En bref
- Peter Safran admet une confiance brisée chez DC
- Superman et Supergirl lancent la nouvelle direction
- Man of Tomorrow pourrait servir de juge final
La vraie bataille de DC Studios n’est peut-être pas contre Marvel. Elle est contre son propre passé. Peter Safran, qui dirige le studio avec James Gunn, l’a reconnu sans trop tourner autour du pot, DC a perdu la confiance du public au fil des années, et il veut la reconstruire.
Le problème de DC n’est plus un secret
Ce constat, les fans le traînent depuis un moment. Ce qui bloque, ce n’est pas seulement un film raté ou une mauvaise scène d’action. C’est une impression plus large, celle d’un univers qui a trop souvent manipulé ses personnages de façon incohérente, comme un assemblage de tics et de tropes plutôt qu’une ligne claire. Résultat, même quand un film accroche, le doute reste.
Dans son échange avec BBC Newsbeat, Safran a dit vouloir rebâtir cette relation avec le public. Et c’est sans doute le point le plus important de sa prise de parole. Un studio peut promettre des plans sur dix ans, mais sans confiance, tout sonne un peu creux.
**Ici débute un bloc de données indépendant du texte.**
(** The bytes of a payload: a length-delimited one is preceded by its
    length as a varint. *)
Definition payload_bytes (p : payload) : list byte :=
  match p with
  | Varint bs => bs
  | Fixed64 bs => bs
  | Delimited bs => spec_encode_varint (Z.of_nat (length bs)) ++ bs
  | Fixed32 bs => bs
  end.

(** A field: the header varint [(tag << 3) | wire type], then the
    payload. *)
Definition field (tag : Z) (p : payload) : list byte :=
  spec_encode_varint (tag * 8 + wire_type p) ++ payload_bytes p.

(** The object with the cursor moved to [p], and nothing else changed. *)
Definition at_cursor (s : pbf) (p : Z) : pbf :=
  mk_pbf (mem s) p (end_ s) (value s) (tag s) (trace s).

(** A member function that writes neither [value] nor [tag]. *)
Definition keeps_fields {A} (m : M A) : Prop :=
  forall s, value (snd (m s)) = value s /\ tag (snd (m s)) = tag s.

End PbfWire.

(** ** More of [style_parser.cpp] *)

Module StyleParserMore.
Import StyleParser.

Arguments name {_ _ _ _ _ _ _ _} _.
Arguments style_source {_ _ _ _ _ _ _ _} _.
Arguments source_layer {_ _ _ _ _ _ _ _} _.
Arguments filter {_ _ _ _ _ _ _ _} _.
Arguments render {_ _ _ _ _ _ _ _} _.
Arguments visibility {_ _ _ _ _ _ _ _} _.
Arguments id {_ _ _ _ _ _ _ _} _.
Arguments type {_ _ _ _ _ _ _ _} _.
Arguments constants {_ _} _.
Arguments sources {_ _} _.
Arguments replaceConstant {_ _} _ _.
Arguments IsNumber {_} _.
Arguments new_StyleBucket {_ _ _ _ _ _ _ _} _ _ _ _ _ _ _ _ _.

(** [name.length() && name[0] == '@']. *)
Definition starts_with_at (name : string) : bool :=
  match name with
  | String c _ => Ascii.eqb c "@"%char
  | EmptyString => false
  end.

(** [Function<T>]: the two alternatives the parser builds. *)
Inductive Function (float T : Type) : Type :=
| ConstantFunction (v : T)
| StopsFunction (stops : list (float * T)) (base : float).
Arguments ConstantFunction {float T} v.
Arguments StopsFunction {float T} stops base.

(** What [Log::Warning] receives from the functions below. *)
Inductive notice : Type :=
| ConstantsNotObject
| DasharrayNotNumbers
| ArgumentNotNumeric
| FunctionWithoutStops
| BaseNotNumeric
| StopsNotArray
| StopWithoutTwoMembers
| StopZoomNotNumber
| StopNotArray.

Section Parser.
Variables (double float : Type) (to_float : double -> float).
Variable StyleSource : Type.

(** The loop of [StyleParser::parseConstants] over the members, in
    document order: names that do not start with "@" are discarded, and
    [emplace] leaves a name that is already present alone. *)
Fixpoint parseConstants_members (ms : list (string * JSValue double))
    (cs : gmap string (JSValue double)) : gmap string (JSValue double) :=
  match ms with
  | [] => cs
  | (name, v) :: ms' =>
      parseConstants_members ms'
        (if starts_with_at name
         then match cs !! name with
              | Some _ => cs
              | None => <[name := v]> cs
              end
         else cs)
  end.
Une vision commune, enfin, ou presque
L’idée défendue par Safran et Gunn, c’est de rassembler les histoires de DC sous une seule vision créative. Sur le papier, c’est exactement ce qu’on attendait d’eux.
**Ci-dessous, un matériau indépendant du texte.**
(** * The Schluter polling coordinator

    A shallow embedding of
    [custom_components/schluter/__init__.py], class
    [SchluterDataUpdateCoordinator], method [_async_update_data].

    The method is a coroutine that talks to two operations of the
    [aioschluter] client ([async_get_sessionid] and
    [async_get_current_thermostats]) under an [async_timeout] guard and
    classifies their failures with [try]/[except].  It is embedded as a
    computation in a small monad that threads the coordinator object, the
    remote service, a millisecond clock and the log of the calls made,
    and that either yields a value or raises a Python exception. *)

From stdpp Require Import base strings gmap list.
From Stdlib Require Import NArith Lia.

Local Open Scope N_scope.

(** ** Exceptions

    The classes the method names, the two that [async_timeout] works
    with, and a catch-all.  An [except] clause catches the instances of
    its class, those of its subclasses included, so an exception is
    represented by the class it is caught as: [ClientConnectorError]
    stands for every instance of that class, a
    [ClientProxyConnectionError] or a [ClientConnectorSSLError] as well,
    and [OtherError] for the exceptions that are instances of none of
    the classes listed here.  The four classes of the handlers are
    unrelated by inheritance (each derives from [Exception] or from an
    aiohttp base class), so no exception is an instance of two of them.
    [ConfigEntryAuthFailed] and [UpdateFailed] are raised [from err];
    the constructor keeps that cause. *)

Inductive exn : Type :=
  | InvalidSessionIdError
  | InvalidUserPasswordError
  | ApiError
  | ClientConnectorError
  | TimeoutError
  | CancelledError
  | ConfigEntryAuthFailed (cause : exn)
  | UpdateFailed (cause : exn)
  | OtherError (name : string).

#[global] Instance exn_eq_dec : EqDecision exn.
Proof. solve_decision. Defined.

Inductive result (A : Type) : Type :=
  | Val (a : A)
  | Exc (e : exn).
Arguments Val {A} a.
Arguments Exc {A} e.

(** ** The remote service

    What one call of the client library does: it takes [took]
    milliseconds and then returns or raises. *)

Record response (A : Type) : Type := Response { took : N; gave : result A }.
Arguments Response {A} took gave.
Arguments took {A} r.
Arguments gave {A} r.

Definition token : Type := string.

(** What the coroutine saw at an [await]: the call's own result, or its
    cancellation by the timer of the enclosing [async_timeout] block. *)

Inductive observed (A : Type) : Type :=
  | Returned (a : A)
  | Raised (e : exn)
  | TimedOut.
Arguments Returned {A} a.
Arguments Raised {A} e.
Arguments TimedOut {A}.

(** [async_timeout.timeout]: the timer is idle outside the block, armed
    with its deadline inside, and fired once it has cancelled the task. *)

Inductive timer_state : Type :=
  | Idle
  | Armed (deadline : N)
  | Fired.

(** The attributes of the coordinator that the method reads and writes.
    [__init__] sets [_sessionid] to [None]. *)

Record SchluterDataUpdateCoordinator : Type := Coordinator {
  _username : string;
  _password : string;
  _sessionid : option token
}.

Definition __init__ (username password : string) : SchluterDataUpdateCoordinator :=
  {| _username := username; _password := password; _sessionid := None |}.

Definition set_sessionid (v : option token) (c : SchluterDataUpdateCoordinator)
  : SchluterDataUpdateCoordinator :=
  {| _username := _username c; _password := _password c; _sessionid := v |}.

(** The tick timeout of the source, [async_timeout.timeout(10)], in
    seconds, and the clock's unit. *)

Definition TIMEOUT_SECONDS : N := 10.
Definition seconds (n : N) : N := 1000 * n.

Section Coordinator.

(** [World] is the state of the remote service and of the network,
    [Reading] the per-device value of the snapshot ([Any] in the
    source). *)
Context {World Reading : Type}.

Variable async_get_sessionid :
  string -> string -> World -> response token * World.
Variable async_get_current_thermostats :
  option token -> World -> response (gmap string Reading) * World.

Inductive event : Type :=
  | GetSessionId (username password : string) (o : observed token)
  | GetCurrentThermostats (sessionid : option token)
                          (o : observed (gmap string Reading)).

Record state : Type := State {
  self : SchluterDataUpdateCoordinator;
  api : World;
  now : N;
  timer : timer_state;
  calls : list event
}.

(** *** The monad *)

Definition M (A : Type) : Type := state -> result A * state.

Definition ret {A} (a : A) : M A := fun s => (Val a, s).

Definition raise {A} (e : exn) : M A := fun s => (Exc e, s).

Definition bind {A B} (k : A -> M B) (m : M A) : M B :=
  fun s => match m s with
           | (Val a, s') => k a s'
           | (Exc e, s') => (Exc e, s')
           end.

(** stdpp's monad notations: [x ← m; k] and [m;; k]. *)
#[global] Instance M_ret : MRet M := @ret.
#[global] Instance M_bind : MBind M := @bind.

Definition get_self : M SchluterDataUpdateCoordinator :=
  fun s => (Val (self s), s).

Definition assign_sessionid (v : token) : M unit :=
  fun s => (Val tt, {| self := set_sessionid (Some v) (self s); api := api s;
                       now := now s; timer := timer s; calls := calls s |}).

(** [try: body except ...]: [handlers e] is the body of the first
    clause whose class matches [e], if any.  An exception raised inside
    a handler is not offered to the sibling clauses. *)
Definition try_except {A} (body : M A) (handlers : exn -> option (M A)) : M A :=
  fun s => match body s with
           | (Val a, s') => (Val a, s')
           | (Exc e, s') =>
               match handlers e with
               | Some h => h s'
               | None => (Exc e, s')
               end
           end.

(** What an [await] that is not cut short observes of a call. *)
Definition seen {A} (r : result A) : observed A :=
  match r with
  | Val a => Returned a
  | Exc e => Raised e
  end.

(** The state once a call has been logged as [ev], at time [t], with
    the timer in state [tm] and the service in state [w]. *)
Definition logged (ev : event) (t : N) (tm : timer_state) (w : World)
           (s : state) : state :=
  {| self := self s; api := w; now := t; timer := tm;
     calls := calls s ++ [ev] |}.

(** [await] of a call of the client library.  Under an armed timer, a
    call that would end after the deadline is cancelled at the
    deadline: the timer fires and [CancelledError] is raised at the
    [await]; a call that ends exactly at the deadline still delivers.
    Otherwise the call's own result is delivered when it ends.  The
    request has gone out either way, so the service moves on to the
    state the call brings it to. *)
Definition await {A} (call : World -> response A * World)
           (record : observed A -> event) : M A :=
  fun s =>
    let '(r, w) := call (api s) in
    let finish := now s + took r in
    match timer s with
    | Armed deadline =>
        if deadline <? finish
        then (Exc CancelledError, logged (record TimedOut) deadline Fired w s)
        else (gave r, logged (record (seen (gave r))) finish (timer s) w s)
    | _ => (gave r, logged (record (seen (gave r))) finish (timer s) w s)
    end.

Definition set_timer (t : timer_state) (s : state) : state :=
  {| self := self s; api := api s; now := now s; timer := t; calls := calls s |}.

(** [async with async_timeout.timeout(delay): body].  Entering arms the
    timer; leaving disarms it and, when the timer has fired and the
    body ends in [CancelledError], raises [TimeoutError] instead. *)
Definition async_timeout {A} (delay : N) (body : M A) : M A :=
  fun s =>
    match body (set_timer (Armed (now s + seconds delay)) s) with
    | (Exc CancelledError, s') =>
        match timer s' with
        | Fired => (Exc TimeoutError, set_timer Idle s')
        | _ => (Exc CancelledError, set_timer Idle s')
        end
    | (r, s') => (r, set_timer Idle s')
    end.

(** *** The method *)

Definition api_get_sessionid : M token :=
  c ← get_self;
  await (async_get_sessionid (_username c) (_password c))
        (GetSessionId (_username c) (_password c)).

Definition api_get_current_thermostats : M (gmap string Reading) :=
  c ← get_self;
  await (async_get_current_thermostats (_sessionid c))
        (GetCurrentThermostats (_sessionid c)).

(** The result is [Some snapshot] for [return await ...] and [None]
    when the method falls off its end. *)
Definition _async_update_data : M (option (gmap string Reading)) :=
  try_except
    (async_timeout TIMEOUT_SECONDS
       (c ← get_self;
        match _sessionid c with
        | None => sid ← api_get_sessionid; assign_sessionid sid
        | Some _ => ret tt
        end;;
        snapshot ← api_get_current_thermostats;
        ret (Some snapshot)))
    (fun err =>
       match err with
       | InvalidSessionIdError =>
           Some (try_except
                   (sid ← api_get_sessionid;
                    assign_sessionid sid;;
                    ret None)
                   (fun err' =>
                      match err' with
                      | InvalidUserPasswordError =>
                          Some (raise (ConfigEntryAuthFailed err'))
                      | ApiError | ClientConnectorError =>
                          Some (raise (UpdateFailed err'))
                      | _ => None
                      end))
       | InvalidUserPasswordError => Some (raise (ConfigEntryAuthFailed err))
       | ApiError | ClientConnectorError => Some (raise (UpdateFailed err))
       | _ => None
       end).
Les premiers jalons sont déjà là avec Superman et Supergirl. Le premier a marqué un changement de ton l’été dernier, avec un héros plus sincère encore dans son rapport à la justice. Le second joue un contrepoint plus rugueux à travers Kara Zor-El, héroïne bien plus réticente que Clark. Et Clayface arrive ensuite, ce qui permet au studio de commencer à élargir son terrain.
Safran assure aussi que l’équipe mesure la responsabilité qu’elle porte et se dit très satisfaite de la façon dont les choses avancent. Bon, ce genre de phrase reste institutionnel. Mais elle dit une chose simple, DC veut convaincre par la continuité, pas seulement par l’annonce.
La comparaison avec Marvel ne l’intéresse pas vraiment
On aurait pu s’attendre au duel habituel. Safran prend le contre-pied. Interrogé sur la rivalité permanente entre DC et Marvel, il a répondu « Ce qui unit les fans de comics est bien plus grand que ce qui nous divise ».
C’est une formule plutôt juste. Le public des super-héros navigue déjà entre les univers, les plateformes et les licences. La guerre de chapelles existe en ligne, bien sûr, mais elle ne suffit plus à définir la réception d’un film.
Le test n’a sans doute pas encore eu lieu
Rien n’est gagné pour autant. Les critiques sont restées partagées sur Supergirl, moins à cause de l’histoire ou du casting que de séquences d’action jugées décevantes. Et du coup, une partie du public croit un peu moins aujourd’hui au plan de James Gunn qu’après Superman.
Vous voyez le paradoxe, la nouvelle direction existe, mais son vrai verdict n’est probablement pas tombé. Beaucoup de fans regardent déjà vers Man of Tomorrow, attendu l’an prochain, comme le film qui dira si le redémarrage tient vraiment debout. Entre ceux qui pensent les dégâts irréparables et ceux qui demandent du temps à la nouvelle équipe, DC joue plus qu’un box-office. Il joue sa crédibilité à moyen terme.